The Reed Montgomery Series Box Set

Home > Other > The Reed Montgomery Series Box Set > Page 25
The Reed Montgomery Series Box Set Page 25

by Logan Ryles


  Reed turned back to Kelly and raised both eyebrows. She nodded once but didn’t say anything.

  “Congratulations. I’m happy for you.” He wasn’t sure if he meant those words or not. They were just what he needed to say. The best way to stay numb was to suppress his feelings.

  “I asked you not to come around anymore, Reed. I was very clear about that.” An edge crept into Kelly’s tone.

  “I know. It’s not about the medical. I—”

  A skinny man with blonde hair stepped off the staircase and into the hallway. Water dripped from his hair, and there was a towel wrapped around his waist. Steam still rose from his flushed skin, and a big smile hung on his lips. “Kelly, I was thinking—” His smile faded when he saw Reed, but there was no defensiveness in his posture—just surprise.

  “John, this is Reed.” Kelly poured another cup of coffee, and John stepped forward and took the coffee before extending his hand toward Reed. The grip was firm and confident, but not all that strong.

  Reed shook once, then released.

  “Reed is my realtor. He sold me the house.” Kelly stared into her cup.

  “Oh, cool.” The smile returned, and John took a deep sip of the coffee. “Sorry to come down dressed like this, man. Didn’t know we had company.”

  Reed forced a tight smile. “It’s early. My intrusion.”

  John shifted on his feet, then flashed another nervous smile. “Well, I better get dressed. Good meeting you, Reed.” He disappeared back up the steps, coffee in hand.

  Reed turned back to Kelly and raised one eyebrow. She flicked her hand at him and turned away, wiping down the counter with a dry cloth.

  “He seems nice,” Reed said. He hoped the insincerity in his voice wasn’t as obvious as John’s awkwardness.

  “He is.”

  “Is he . . . umm . . . ?”

  Kelly rolled her eyes. “A Christian?”

  “Well, yeah. I guess.”

  “Yes. I met him at church.”

  “I’m happy for you.”

  Kelly flung the cloth into the sink and shot him a glare. “You don’t have to lie, Reed. I know what you think. He’s not like you. He’s not big and blunt and brutal. Not everyone has to be.”

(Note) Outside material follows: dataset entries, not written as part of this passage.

(* ===== verification/HasFields.v ===== *)
(** * HasFields: the values that the HAS receiver reads

    Two's complement fields, the time of week of a message, and three places
    where the code does not do what it means to. *)

From S2P Require Import Prelude Cstring BinString InavMessage HasData CnavMessage HasReceiver ReedSolomon ReedSolomonProofs HasProofs HasCollection.
From stdpp Require Import list strings.
From Stdlib Require Import ZArith Lia Ascii.
Local Open Scope Z_scope.
Local Open Scope cxx_scope.

(** ** Unsigned and signed fields *)

Lemma read_body_unsigned_bits w bs a :
  0 <= a -> (a + 1) * 2 ^ Z.of_nat (length bs) <= 2 ^ w ->
  fold_left (fun value c =>
    let value := wrap w (Z.shiftl value 1) in
    if Ascii.eqb c "1" then wrap w (value + 1) else value) (bits_str bs) a =
  a * 2 ^ Z.of_nat (length bs) + bin_value bs.
Proof.
  revert a. induction bs as [|b bs IH]; intros a Ha Hw.
  - cbn. lia.
  - cbn [bits_str map fold_left length]. fold (bits_str bs).
    cbn [length] in Hw. rewrite Nat2Z.inj_succ, Z.pow_succ_r in Hw |- * by lia.
    set (p := 2 ^ Z.of_nat (length bs)) in *.
    assert (0 < p) by (apply Z.pow_pos_nonneg; lia).
    rewrite Z.shiftl_mul_pow2 by lia. change (2 ^ 1) with 2.
    assert (2 * a + 2 <= 2 ^ w) by nia.
    rewrite bin_value_cons. fold p.
    destruct b; cbn [bit_char Ascii.eqb Bool.eqb]; cbv zeta.
    + change (if Ascii.eqb "1" "1" then ?x else ?y) with x.
      rewrite !wrap_small by (rewrite ?wrap_small; lia). rewrite IH by nia. cbn [Z.b2z]. ring.
    + change (if Ascii.eqb "0" "1" then ?x else ?y) with y.
      rewrite !wrap_small by lia. rewrite IH by nia. cbn [Z.b2z]. ring.
Qed.

(** An unsigned field of at most [w] bits. *)
Lemma read_body_unsigned_value w bs :
  Z.of_nat (length bs) <= w -> read_body_unsigned w (bits_str bs) = bin_value bs.
Proof.
  intros H. unfold read_body_unsigned. rewrite read_body_unsigned_bits; [lia|lia|].
  rewrite Z.mul_1_l. apply Z.pow_le_mono_r; lia.
Qed.

Lemma even_mask_16 v : Z.land (2 * v) 65534 = Z.land (2 * v) 65535.
Proof.
  apply Z.bits_inj'. intros n Hn. rewrite !Z.land_spec.
  destruct (decide (n = 0)) as [->|Hne].
  - replace (Z.testbit (2 * v) 0) with false; [reflexivity|]. rewrite Z.bit0_odd, Z.odd_mul. reflexivity.
  - f_equal. change 65535 with (Z.lor 65534 1). rewrite Z.lor_spec.
    replace (Z.testbit 1 n) with false; [rewrite orb_false_r; reflexivity|].
    symmetry. apply (Z.bits_above_log2 1); cbn; lia.
Qed.

Lemma int16_shift v : - 2 ^ 14 <= v < 2 ^ 14 -> i16 (Z.land (i16 (v * 2)) 65534) = 2 * v.
Proof.
  intros Hv. unfold i16. rewrite (swrap_small 16 (v * 2)) by lia. rewrite Z.mul_comm, even_mask_16.
  change 65535 with (Z.ones 16). rewrite Z.land_ones by lia.
  unfold swrap. change (2 ^ 16) with 65536. change (2 ^ (16 - 1)) with 32768.
  rewrite Zplus_mod_idemp_l. rewrite Z.mod_small by lia. lia.
Qed.

Lemma read_int16_bits bs a :
  - 2 ^ 15 <= a * 2 ^ Z.of_nat (length bs) -> (a + 1) * 2 ^ Z.of_nat (length bs) <= 2 ^ 15 ->
  fold_left (fun value c =>
    let value := i16 (value * 2) in
    let value := i16 (Z.land value 65534) in
    if Ascii.eqb c "1" then i16 (value + 1) else value) (bits_str bs) a =
  a * 2 ^ Z.of_nat (length bs) + bin_value bs.
Proof.
  revert a. induction bs as [|b bs IH]; intros a Ha Hw.
  - cbn. lia.
  - cbn [bits_str map fold_left length]. fold (bits_str bs).
    cbn [length] in Ha, Hw. rewrite Nat2Z.inj_succ, Z.pow_succ_r in Ha, Hw |- * by lia.
    set (p := 2 ^ Z.of_nat (length bs)) in *.
    assert (0 < p) by (apply Z.pow_pos_nonneg; lia).
    assert (- 2 ^ 14 <= a < 2 ^ 14) by nia.
    rewrite bin_value_cons. fold p. cbv zeta. rewrite int16_shift by assumption.
    destruct b.
    + change (if Ascii.eqb (bit_char true) "1" then ?x else ?y) with x.
      change (i16 (2 * a + 1)) with (swrap 16 (2 * a + 1)).
      rewrite swrap_small by lia. rewrite IH by nia. cbn [Z.b2z]. ring.
    + change (if Ascii.eqb (bit_char false) "1" then ?x else ?y) with y.
      rewrite IH by nia. cbn [Z.b2z]. ring.
Qed.

(** A signed field of a HAS message (1 to 16 bits; the code uses 11 to 13) is
    read as the two's complement number that its bits are: the first bit has
    the weight [- 2 ^ n] and the [n] others are an unsigned number.  The result
    needs no wrap-around. *)
Theorem signed_field_value b bs :
  Z.of_nat (length bs) <= 15 ->
  read_has_message_body_int16 (bits_str (b :: bs)) =
  bin_value bs - Z.b2z b * 2 ^ Z.of_nat (length bs).
Proof.
  intros Hl. unfold read_has_message_body_int16.
  pose proof (Z.pow_pos_nonneg 2 (Z.of_nat (length bs))).
  assert (2 ^ Z.of_nat (length bs) <= 2 ^ 15) by (apply Z.pow_le_mono_r; lia).
  destruct b.
  - change (if Ascii.eqb (vget "000"%char (bits_str (true :: bs)) 0) "1" then ?x else ?y) with x.
    change (i16 (Z.lxor 0 65535)) with (-1).
    cbn [bits_str map fold_left]. fold (bits_str bs).
    change (i16 (Z.land (i16 (-1 * 2)) 65534)) with (-2). cbv zeta.
    change (if Ascii.eqb (bit_char true) "1" then i16 (-2 + 1) else -2) with (-1).
    rewrite read_int16_bits by lia. cbn [Z.b2z]. ring.
  - change (if Ascii.eqb (vget "000"%char (bits_str (false :: bs)) 0) "1" then ?x else ?y) with y.
    cbn [bits_str map fold_left]. fold (bits_str bs).
    change (i16 (Z.land (i16 (0 * 2)) 65534)) with 0. cbv zeta.
    change (if Ascii.eqb (bit_char false) "1" then i16 (0 + 1) else 0) with 0.
    rewrite read_int16_bits by lia. cbn [Z.b2z]. ring.
Qed.

Lemma signed_field_value_witness :
  read_has_message_body_int16 (bits_str [true; true; false; true]) = -3.
Proof. exact (signed_field_value true [true; false; true] ltac:(cbn; lia)). Defined.

(** ** The time of week of a message *)

(** The time of week given to a HAS message, for every time of week of its
    last page and every time of hour in its header.  In the first half of an
    hour (and at the middle of an hour of even number) it is the start of the
    hour of the page plus the time of hour.  In the second half of the hour
    [std::remainder] is negative and its conversion to [uint32_t] is undefined. *)
Theorem has_tow_by_half_hour tow t :
  0 <= tow < 604800 -> 0 <= t <= HAS_MSG_NUMBER_MAX_TOH ->
  has_tow tow t =
    if (tow mod 3600 <? 1800) || ((tow mod 3600 =? 1800) && Z.even (tow / 3600))
    then Returns (3600 * (tow / 3600) + t) else Throws undefined_behaviour.
Proof.
  intros Htow Ht. change HAS_MSG_NUMBER_MAX_TOH with 3599 in Ht.
  pose proof (Z.mod_pos_bound tow 3600). pose proof (Z.div_mod tow 3600).
  assert (forall h, 0 <= h < 3600 -> h = tow mod 3600 ->
    (let* s := uint32_of_double h in Returns (u32 (u32 (tow - s) + t))) =
    Returns (3600 * (tow / 3600) + t)) as Hfirst.
  { intros h Hh E. unfold uint32_of_double. rewrite (proj2 (Z.leb_le 0 h)), (proj2 (Z.ltb_lt h (2 ^ 32))) by lia.
    cbn [andb outcome_bind]. rewrite !wrap_small by (rewrite ?wrap_small; lia). f_equal. lia. }
  assert (forall h, h < 0 ->
    (let* s := uint32_of_double h in Returns (u32 (u32 (tow - s) + t))) = Throws undefined_behaviour) as Hsecond.
  { intros h Hh. unfold uint32_of_double. rewrite (proj2 (Z.leb_gt 0 h)) by exact Hh. reflexivity. }
  unfold has_tow, ieee_remainder. cbv zeta.
  destruct (Z.ltb_spec (2 * (tow mod 3600)) 3600), (Z.ltb_spec (tow mod 3600) 1800); try lia.
  - cbn [orb]. apply Hfirst; lia.
  - destruct (Z.ltb_spec 3600 (2 * (tow mod 3600))), (Z.eqb_spec (tow mod 3600) 1800); try lia; cbn [orb andb].
    + apply Hsecond. lia.
    + destruct (Z.even (tow / 3600)); [apply Hfirst|apply Hsecond]; lia.
Qed.

Lemma has_tow_by_half_hour_witness :
  has_tow 345900 100 = Returns 345700 /\ has_tow 348000 100 = Throws undefined_behaviour.
Proof.
  split; [exact (has_tow_by_half_hour 345900 100 ltac:(lia) ltac:(unfold HAS_MSG_NUMBER_MAX_TOH; lia))|
          exact (has_tow_by_half_hour 348000 100 ltac:(lia) ltac:(unfold HAS_MSG_NUMBER_MAX_TOH; lia))].
Defined.

(** ** Stale time stamps

    What [has_message_from_any_pages] leaves for the message ID of a decoded
    message: no page, but the time stamps of its pages.  When the ID is used
    again more than [MAX_SECONDS_REMEMBERING_MID] seconds later, the old time
    stamps are taken for those of the new pages, and the arrival of the second
    page deletes the first. *)

Definition page_at (pid t : Z) : Galileo_HAS_page := new_Galileo_HAS_page
  <| has_message_string := page_text (zeros 53 7) |> <| time_stamp := t |>
  <| has_status := 1 |> <| message_type := 1 |> <| message_id := 3 |>
  <| message_size := 2 |> <| message_page_id := pid |>.

Definition after_message : has_receiver :=
  new_has_receiver <| d_received_timestamps ::= fun v => vset v 3 [100; 101] |>.

Lemma stale_time_stamps_lose_page :
  slot_of 3 (msg_handler_galileo_e6_has (page_at 1 500) after_message).2 =
    ([1], [100; 101; 500], vset zero_C 0 (zeros 53 7)) /\
  slot_of 3 (iter_prog [page_at 1 500; page_at 2 501] msg_handler_galileo_e6_has after_message).2 =
    ([2], [501], vset zero_C 1 (zeros 53 7)).
Proof. vm_compute. split; reflexivity. Qed.

(** ** The clock subset *)

(** Galileo satellites 1 to 3 in the mask, and a submask of all three. *)
Definition subset_data : Galileo_HAS_data := new_Galileo_HAS_data
  <| Nsys := 1 |> <| gnss_id_mask := [2] |> <| satellite_mask := [7 * 2 ^ 37] |>
  <| satellite_submask := [7] |> <| gnss_id_clock_subset := [2] |>.

Definition subset_state : body_state := {|
  message := str "0010" ++ str "00" ++ str "111" ++ concat (replicate 3 (str "0000000000001")) ++ str "0000";
  Nsat := 3; have_mask := true;
  rx := new_has_receiver <| d_HAS_data := subset_data
    <| delta_clock_correction_clock_subset := [[]] |> |>
|}.

(** The first correction of the subset is written out of range. *)
Lemma clock_subset_undefined :
  (read_clock_subset_system 0 subset_state).1 = Throws undefined_behaviour.
Proof. vm_compute. reflexivity. Qed.

(** Three satellites have their bit set; the highest bit is not looked at. *)
Lemma submask_loses_highest : submask_string 3 7 = str "11" /\ submask_string 3 4 = str "00".
Proof. vm_compute. split; reflexivity. Qed.

(** The satellite mask is looked up at the GNSS ID, not at its place: here 2,
    in a vector of one mask. *)
Lemma submask_prns_undefined : get_PRNs_in_submask subset_data 0 = Throws undefined_behaviour.
Proof. vm_compute. reflexivity. Qed.
(* ===== verification/HasInvariant.v ===== *)
(** * HasInvariant: what every page keeps

    The page IDs kept for a message are distinct and valid, each has its time
    stamp, and the page matrices keep their size, whatever pages arrive and
    whatever a decoded message holds. *)

From S2P Require Import Prelude Cstring BinString InavMessage HasData CnavMessage HasReceiver ReedSolomon ReedSolomonProofs HasProofs HasCollection.
From stdpp Require Import list.
From Stdlib Require Import ZArith Lia Ascii.
Local Open Scope Z_scope.
Local Open Scope cxx_scope.

Record slot_wf (mid : Z) (r : has_receiver) : Prop := {
  sw_distinct : NoDup (vget [] (d_received_pids r) mid);
  sw_valid : Forall (fun pid => 1 <= pid <= 255) (vget [] (d_received_pids r) mid);
  sw_timestamps : (length (vget [] (d_received_pids r) mid) <=
                   length (vget [] (d_received_timestamps r) mid))%nat;
  sw_C : grid 255 53 (vget [] (d_C_matrix r) mid)
}.

Record receiver_wf (r : has_receiver) : Prop := {
  rw_shape : has_shape r;
  rw_slots : forall mid, 0 <= mid < 32 -> slot_wf mid r
}.

(** ** What does not touch the pages *)

Definition pages_part (r : has_receiver) :=
  (d_received_pids r, d_received_timestamps r, d_C_matrix r).

Lemma receiver_wf_same r r' : pages_part r' = pages_part r -> receiver_wf r -> receiver_wf r'.
Proof.
  intros E [[H1 H2 H3] Hs]. apply pair_equal_spec in E as [E EC]. apply pair_equal_spec in E as [Ep Et].
  split; [split; congruence|]. intros mid Hmid. destruct (Hs mid Hmid) as [S1 S2 S3 S4].
  split; congruence.
Qed.

Section Same.
Context (X : list (list Z) * list (list Z) * list (list (list Z))).

Definition keeps_body (s : body_state) : Prop := pages_part (rx s) = X.

Lemma keeps_peek len : run_inv keeps_body (peek len).
Proof. apply run_inv_gets. Qed.
Lemma keeps_cut len : run_inv keeps_body (cut len).
Proof. intros s Hs. unfold cut. destruct (_ <? _); exact Hs. Qed.
Lemma keeps_field {A} (read : cstring -> A) len : run_inv keeps_body (field_of read len).
Proof.
  apply run_inv_bind; [apply keeps_peek|intros bits]. apply run_inv_bind; [apply keeps_cut|intros _].
  apply run_inv_ret.
Qed.
Lemma keeps_put_data f : run_inv keeps_body (put_data f).
Proof. intros s Hs. exact Hs. Qed.
Lemma keeps_get_data {A} (f : Galileo_HAS_data -> A) : run_inv keeps_body (get_data f).
Proof. apply run_inv_gets. Qed.

(** One step of a program of the body. *)
Ltac keep1 :=
  match goal with
  | |- forall _, _ => intro
  | |- run_inv _ (bind _ _) => apply run_inv_bind
  | |- run_inv _ (if ?b then _ else _) => destruct b
  | |- run_inv _ (cut _) => apply keeps_cut
  | |- run_inv _ (peek _) => apply keeps_peek
  | |- run_inv _ (field_of _ _) => apply keeps_field
  | |- run_inv _ (put_data _) => apply keeps_put_data
  | |- run_inv _ (get_data _) => apply keeps_get_data
  | |- run_inv _ the_mask_id => apply keeps_get_data
  | |- run_inv _ (for_prog _ _ _) => apply run_inv_iter
  | |- run_inv _ (ret _) => apply run_inv_ret
  | |- run_inv _ (lift _) => apply run_inv_lift
  | |- run_inv _ (gets _) => apply run_inv_gets
  | |- run_inv _ (put_rx _) => apply run_inv_modify; intros s Hs; exact Hs
  | |- run_inv _ (modify _) => apply run_inv_modify; intros s Hs; try (destruct (Nsat s =? 0)); exact Hs
  end.
Ltac keep := repeat keep1.

Lemma keeps_mask : run_inv keeps_body read_mask.
Proof. unfold read_mask, read_mask_system, read_cell_mask. keep. Qed.
Lemma keeps_recall : run_inv keeps_body recall_mask.
Proof. unfold recall_mask. keep. Qed.
Lemma keeps_forget : run_inv keeps_body forget_mask.
Proof. unfold forget_mask. keep. Qed.
Lemma keeps_orbits : run_inv keeps_body read_orbits.
Proof. unfold read_orbits, read_orbit. keep. Qed.
Lemma keeps_fullset : run_inv keeps_body read_clock_fullset.
Proof. unfold read_clock_fullset. keep. Qed.
Lemma keeps_subset : run_inv keeps_body read_clock_subset.
Proof. unfold read_clock_subset, read_clock_subset_system. keep; apply keeps_forget. Qed.

Lemma keeps_biases sizes read :
  (forall sat c, run_inv keeps_body (read sat c)) -> run_inv keeps_body (read_biases sizes read).
Proof.
  intros Hr. unfold read_biases.
  assert (forall l (a : Z * body unit), run_inv keeps_body a.2 ->
    forall f : Z * body unit -> Z * (Z * Z) -> Z * body unit,
    (forall b x, run_inv keeps_body b.2 -> run_inv keeps_body (f b x).2) ->
    run_inv keeps_body (fold_left f l a).2) as H.
  { induction l as [|x l IH]; intros a Ha f Hf; [exact Ha|]. cbn [fold_left]. apply IH; auto. }
  apply H; [apply run_inv_ret|]. intros [sat p] [sys [sats signals]] Hp. cbn [snd] in *.
  apply run_inv_bind; [exact Hp|intros _]. keep; apply Hr.
Qed.

Lemma keeps_code_bias : run_inv keeps_body read_code_bias.
Proof. unfold read_code_bias, bias_layout. keep. apply keeps_biases. keep. Qed.
Lemma keeps_phase_bias : run_inv keeps_body read_phase_bias.
Proof. unfold read_phase_bias, bias_layout. keep. apply keeps_biases. keep. Qed.

Lemma keeps_section flag read : run_inv keeps_body read -> run_inv keeps_body (section flag read).
Proof. intros H. unfold section. keep. exact H. Qed.

Lemma keeps_read_body : run_inv keeps_body read_body.
Proof.
  unfold read_body, check_toh. keep; first [apply keeps_mask|apply keeps_recall|apply keeps_forget|
    apply keeps_section; first [apply keeps_orbits|apply keeps_fullset|apply keeps_subset|
                                apply keeps_code_bias|apply keeps_phase_bias]].
Qed.

Definition keeps (r : has_receiver) : Prop := pages_part r = X.

Lemma keeps_MT1_body b : run_inv keeps (read_MT1_body b).
Proof.
  intros r Hr. unfold read_MT1_body.
  pose proof (keeps_read_body (mkbody_state b 0 false r) Hr) as H.
  destruct (read_body _) as [o s]. exact H.
Qed.

Lemma keeps_catch_all (c : prog has_receiver unit) : run_inv keeps c -> run_inv keeps (catch_all c).
Proof.
  intros Hc r Hr. specialize (Hc r Hr). unfold catch_all.
  destruct (c r) as [[u|[]] r']; exact Hc.
Qed.

Lemma keeps_decoded d : run_inv keeps (read_decoded_message d).
Proof.
  unfold read_decoded_message, read_MT1_header. keep; try apply run_inv_throw.
  apply keeps_catch_all, keeps_MT1_body.
Qed.

Lemma keeps_announce res : run_inv keeps (announce res).
Proof. unfold announce. keep. Qed.

Lemma keeps_deliver p : run_inv keeps (deliver_new p).
Proof. unfold deliver_new, deliver. keep. Qed.
End Same.

(** A program that keeps the pages keeps them well formed. *)
Lemma keeps_wf {A} (c : prog has_receiver A) :
  (forall X, run_inv (keeps X) c) -> run_inv receiver_wf c.
Proof. intros H r Hr. apply (receiver_wf_same r); [apply (H (pages_part r)); reflexivity|exact Hr]. Qed.

(** ** What does *)

Lemma slot_wf_of mid r : slot_of mid r = ([], [], zero_C) \/ slot_of mid r = ([], vget [] (d_received_timestamps r) mid, zero_C) ->
  slot_wf mid r.
Proof.
  intros [E|E]; apply slot_of_inv in E as (E1 & E2 & E3);
    (split; [rewrite E1; constructor|rewrite E1; constructor|rewrite E1; cbn; lia|rewrite E3; apply zero_C_grid]).
Qed.

Lemma slot_wf_eq mid r r' : slot_of mid r' = slot_of mid r -> slot_wf mid r -> slot_wf mid r'.
Proof.
  intros E [S1 S2 S3 S4]. apply slot_of_inv in E as (E1 & E2 & E3). split; congruence.
Qed.

Lemma delete_outdated_wf t r : receiver_wf r -> receiver_wf (delete_outdated_data t r).
Proof.
  intros Hr. unfold delete_outdated_data. apply (for_range_inv receiver_wf).
  - apply (for_range_inv receiver_wf); [exact Hr|]. intros i r' Hi Hr'.
    destruct (outdated _ _); [|exact Hr']. destruct Hr' as [[H1 H2 H3] Hs].
    split; [split; unfold update; cbn; rewrite length_vset; assumption|]. intros mid Hmid.
    destruct (decide (mid = i)) as [->|Hne].
    + apply slot_wf_of. left. unfold slot_of, update. cbn.
      rewrite !vget_vset_eq by (unfold in_range; lia). reflexivity.
    + apply (slot_wf_eq mid r'); [|apply Hs, Hmid]. unfold slot_of, update. cbn.
      rewrite !vget_vset_ne by auto. reflexivity.
  - intros i r' _ Hr'. destruct (_ && _); [|exact Hr'].
    apply (receiver_wf_same r'); [reflexivity|exact Hr'].
Qed.

Lemma forget_pages_wf mid r : 0 <= mid < 32 -> receiver_wf r -> receiver_wf (forget_pages mid r).
Proof.
  intros Hmid [[H1 H2 H3] Hs]. unfold forget_pages.
  split; [split; unfold update; cbn; rewrite ?length_vset; assumption|]. intros m Hm.
  destruct (decide (m = mid)) as [->|Hne].
  - apply slot_wf_of. right. unfold slot_of, update. cbn.
    rewrite !vget_vset_eq by (unfold in_range; lia). reflexivity.
  - apply (slot_wf_eq m r); [|apply Hs, Hm]. unfold slot_of, update. cbn.
    rewrite !vget_vset_ne by auto. reflexivity.
Qed.

Lemma decode_message_wf mid ms : 0 <= mid < 32 -> run_inv receiver_wf (decode_message_type1 mid ms).
Proof.
  intros Hmid. unfold decode_message_type1.
  apply run_inv_bind; [apply run_inv_gets|intros pids]. apply run_inv_bind; [apply run_inv_gets|intros C].
  assert (run_inv receiver_wf (modify (forget_pages mid))) as Hforget
    by (apply run_inv_modify; intros r; apply forget_pages_wf, Hmid).
  cbv zeta. destruct (_ <? _).
  - apply run_inv_bind; [exact Hforget|intros _; apply run_inv_ret].
  - destruct (decode_columns _ _ _) as [ok M]. apply run_inv_bind.
    + apply run_inv_modify. intros r. apply receiver_wf_same. reflexivity.
    + intros _. destruct (negb ok); [apply run_inv_ret|]. apply run_inv_bind; [exact Hforget|].
      intros _. apply keeps_wf. intros X. apply keeps_decoded.
Qed.

Section Store.
Context (p : Galileo_HAS_page).
Hypothesis (Hmid : 0 <= message_id p < 32) (Hpid : 1 <= message_page_id p <= 255).

Lemma annotate_wf r :
  receiver_wf r -> message_page_id p ∉ vget [] (d_received_pids r) (message_id p) ->
  receiver_wf (annotate p r).
Proof.
  intros [[H1 H2 H3] Hs] Hnew. unfold annotate.
  split; [split; unfold update; cbn; rewrite ?length_vset; assumption|]. intros m Hm.
  destruct (Hs m Hm) as [S1 S2 S3 S4]. destruct (decide (m = message_id p)) as [->|Hne].
  - split; unfold update; cbn; rewrite ?vget_vset_eq by (unfold in_range; lia).
    + apply NoDup_app. split; [exact S1|]. split; [|apply NoDup_singleton].
      intros x Hx Hp. apply list_elem_of_singleton in Hp. subst x. exact (Hnew Hx).
    + apply Forall_app. split; [exact S2|]. constructor; [exact Hpid|constructor].
    + rewrite !length_app. cbn. lia.
    + exact S4.
  - apply (slot_wf_eq m r); [|split; assumption]. unfold slot_of, update. cbn.
    rewrite !vget_vset_ne by auto. reflexivity.
Qed.

Lemma copy_octet_wf k octet :
  run_inv receiver_wf (modify (fun r => r <| d_C_matrix ::= fun C =>
    vset C (message_id p) (vset2 (vget [] C (message_id p)) (message_page_id p - 1) k octet) |>)).
Proof.
  apply run_inv_modify. intros r [[H1 H2 H3] Hs].
  split; [split; unfold update; cbn; rewrite ?length_vset; assumption|]. intros m Hm.
  destruct (Hs m Hm) as [S1 S2 S3 S4]. split; unfold update; cbn; [exact S1|exact S2|exact S3|].
  destruct (decide (m = message_id p)) as [->|Hne].
  - rewrite vget_vset_eq by (unfold in_range; lia). apply grid_vset2; [exact S4|lia].
  - rewrite vget_vset_ne by auto. exact S4.
Qed.

Lemma store_page_wf r :
  receiver_wf r -> message_page_id p ∉ vget [] (d_received_pids r) (message_id p) ->
  receiver_wf (store_page p r).2.
Proof.
  intros Hr Hnew. unfold store_page, bind at 1, modify at 1.
  refine (run_inv_iter receiver_wf _ _ _ _ (annotate_wf r Hr Hnew)). intros k.
  apply run_inv_bind; [apply run_inv_lift|intros octet; apply copy_octet_wf].
Qed.
End Store.

Lemma process_page_wf p :
  0 <= message_id p < 32 -> 0 <= message_page_id p <= 255 -> run_inv receiver_wf (process_HAS_page p).
Proof.
  intros Hmid Hpid. unfold process_HAS_page. apply run_inv_bind; [|intros _].
  - destruct (Z.eqb_spec (message_page_id p) 0) as [E|E]; rewrite ?andb_false_r; [apply run_inv_ret|].
    destruct (_ && _); [|apply run_inv_ret]. apply run_inv_bind.
    { apply run_inv_modify. intros r. apply delete_outdated_wf. }
    intros _ r Hr. unfold bind, gets.
    destruct (Z.ltb_spec (message_id p) HAS_MSG_NUMBER_MESSAGE_IDS); [|exact Hr].
    destruct (bool_decide_reflect (message_page_id p ∉ vget [] (d_received_pids r) (message_id p))) as [Hn|];
      [|exact Hr].
    apply store_page_wf; [exact Hmid|lia|exact Hr|exact Hn].
  - apply run_inv_bind; [apply run_inv_modify; intros r; apply receiver_wf_same; reflexivity|intros _].
    apply run_inv_bind; [apply run_inv_gets|intros pids]. destruct (_ =? _); [|apply run_inv_ret].
    apply run_inv_bind; [apply decode_message_wf, Hmid|intros res].
    apply keeps_wf. intros X. apply keeps_announce.
Qed.

(** C39: The receiver is well formed after every page, for any sequence of pages
    with a message ID of 5 bits and a page ID of 8 bits, also when the handler
    stops in the middle: the page IDs kept for each message are distinct and
    between 1 and 255 (so the matrices are written in range), each has a time
    stamp (so [delete_outdated_data] reads in range), and every page matrix has
    255 rows of 53 octets. *)
Theorem pages_keep_receiver_wf pages r :
  Forall (fun p => 0 <= message_id p < 32 /\ 0 <= message_page_id p <= 255) pages ->
  receiver_wf r ->
  receiver_wf (iter_prog pages msg_handler_galileo_e6_has r).2.
Proof.
  intros Hall. revert r.
  induction Hall as [|p pages [Hmid Hpid] Hall IH]; [intros r Hr; exact Hr|].
  cbn [iter_prog]. apply (run_inv_bind receiver_wf); [|intros _; exact IH].
  unfold msg_handler_galileo_e6_has.
  apply run_inv_bind; [apply run_inv_modify; intros r; apply receiver_wf_same; reflexivity|intros _].
  apply run_inv_bind; [apply run_inv_gets|intros printed]. apply run_inv_bind.
  - destruct printed; [apply run_inv_ret|apply process_page_wf; assumption].
  - intros _. apply keeps_wf. intros X. apply keeps_deliver.
Qed.

Lemma new_receiver_wf : receiver_wf new_has_receiver.
Proof.
  split; [split; reflexivity|]. intros mid Hmid. apply slot_wf_of. left.
  unfold slot_of, new_has_receiver. cbn [d_received_pids d_received_timestamps d_C_matrix].
  rewrite !vget_zeros by exact Hmid.
  reflexivity.
Qed.

Lemma pages_keep_receiver_wf_witness :
  receiver_wf (iter_prog [new_Galileo_HAS_page <| message_type := 1 |> <| message_page_id := 4 |>]
                 msg_handler_galileo_e6_has new_has_receiver).2.
Proof.
  apply pages_keep_receiver_wf; [|exact new_receiver_wf].
  repeat constructor; unfold update; cbn; discriminate.
Defined.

  The room fell silent with that awkward, tense mood like invisible fog.

  Kelly leaned against the counter and wiped hair from her face. “I’m sorry.”

  Reed rubbed his finger over the mosaic pattern of the mug, tracing each spiral and shard of colored glass. “I never hated you for what you believe. I always supported it. I just don’t feel the same.”

  “I know.” She stared at the floor, and once again, the silence felt thick.

  Reed imagined he could feel each second slipping by as though it were water falling from a leaky faucet. He looked into the backyard again and studied the swing. Bright yellow. Gender neutral. The kind of thing only an overzealous future parent would buy before they even knew the sex of their child. That was Kelly, always jumping ahead.

  “Why are you here, Reed?”

  The sudden question jarred Reed out of his muse. He dumped the coffee into the sink and leaned on the counter. “I need you to keep Baxter for a couple days. He’s in the truck.” He shoved his hands back into his pockets and rested against the kitchen island.

  “I told you I was done. I’m not getting mixed up in your chaos anymore. I put that life behind me. I’m an honest woman now.”

  “You were always an honest woman, Kelly. That’s what made you such a shitty thief.”

  She blushed and rolled her eyes. “I wasn’t half bad in my better days.”

  “Does John know about your better days?”

  She looked away. “What do you think?”

  “I doubt he’ll ever ask. Doesn’t impress me as an inquisitive person.”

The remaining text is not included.